In his shorts in near-freezing temperatures, and a fanny pack around his waist, Sam Barsky doesn't fit the mold of the usual social media influencer. But he has nearly 500,000 followers on Instagram and TikTok combined.
Barsky -- a self-styled "knitting artist" -- has won over fans with his freehand knitting and his unique sweater designs, which are inspired by landscapes and nature, monuments or works of art.
Niagara Falls, Stonehenge, the New York City skyline, penguins, robots, the Wizard of Oz: Barsky takes it all on and has sweaters not just for Christmas but for every occasion -- birthdays, Valentine's Day, Hanukkah, you name it.
He even has a sweater dedicated to... his sweaters, with about 30 of his creations knitted in miniature form. His work has been displayed at the American Visionary Art Museum in Baltimore.
"Knitting is not just for grandmas. Knitting is for anyone of any age or gender who wants to do it, who enjoys doing it," he told AFP in an interview at Oregon Ridge Nature Center in Cockeysville, Maryland, north of Baltimore.
It was in the park that he kept knitting when the coronavirus pandemic brought travel to a screeching halt.
The park's trees, some of which were painted in 2017 by people who overcame drug and alcohol addiction, have been immortalized on one of Barsky's sweaters against a golden background.
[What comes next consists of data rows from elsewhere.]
(** [inc], [inc_by], [value] of the handles, [set], [observe]. *)
Definition counter_inc (c : Counter) : MetricsWorld W -> MetricsWorld W :=
  prom_effect (counter_inc_by prom (counter_inner c) 1).
Definition counter_add (c : Counter) (n : Z) : MetricsWorld W -> MetricsWorld W :=
  prom_effect (counter_inc_by prom (counter_inner c) n).
Definition counter_value (c : Counter) (s : MetricsWorld W) : Z := counter_get prom (counter_inner c) (inner s).
Definition labeled_inc_by (c : LabeledCounter) (label_value : string) (n : Z) : MetricsWorld W -> MetricsWorld W :=
  prom_effect (fun w =>
    let '(counter, w) := with_label_values prom (labeled_inner c) [label_value] w in counter_inc_by prom counter n w).
Definition labeled_inc (c : LabeledCounter) (label_value : string) : MetricsWorld W -> MetricsWorld W :=
  labeled_inc_by c label_value 1.
Definition labeled_value (c : LabeledCounter) (label_value : string) (s : MetricsWorld W) : Z * MetricsWorld W :=
  let '(counter, w) := with_label_values prom (labeled_inner c) [label_value] (inner s) in
  (counter_get prom counter w, MkMetricsWorld w (raw_histograms s) (raw_buffers s)).
Definition gauge_update (g : Gauge) (value : f64) : MetricsWorld W -> MetricsWorld W :=
  prom_effect (gauge_set prom (gauge_inner g) value).
Definition gauge_value (g : Gauge) (s : MetricsWorld W) : f64 := gauge_get prom (gauge_inner g) (inner s).
Definition observe (h : Histogram) (value : f64) (s : MetricsWorld W) : MetricsWorld W :=
  MkMetricsWorld (histogram_observe prom (histogram_inner h) value (inner s)) (raw_histograms s)
    (alter (record value) (histogram_raw h) (raw_buffers s)).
While Barsky is keen to travel once again, he says the pandemic was not all bad for him personally: his TikTok account, which he opened in September 2020, quickly attracted a bigger following than the Instagram account he'd been using for years.
Once people were free to meet up in person again, his knitting circles "got much, much larger crowds because lots of other people picked up knitting in that period of time," he said.
Like breadmaking or pottery, knitting and other sewing arts were revitalized during the first months of the pandemic as a way for penned-in Americans to combat their boredom and anxiety -- a scenario repeated around the world.
Even former first lady Michelle Obama has taken up the hobby, showing off the sweaters she made for president husband Barack in promotional appearances for her latest book.
In the DC Men Knit group, each member found a purpose.
For Throwe, knitting is reclaiming an art form that "can be modern and useful."
Devlin Breckenridge, a 48-year-old video game aficionado, says he wanted to "do something a little more creative... instead of digitally killing something," and knitting fit the bill.
And for Michael Manning, a 58-year-old retired government worker, the soothing repetitiveness of knitting is "just very relaxing."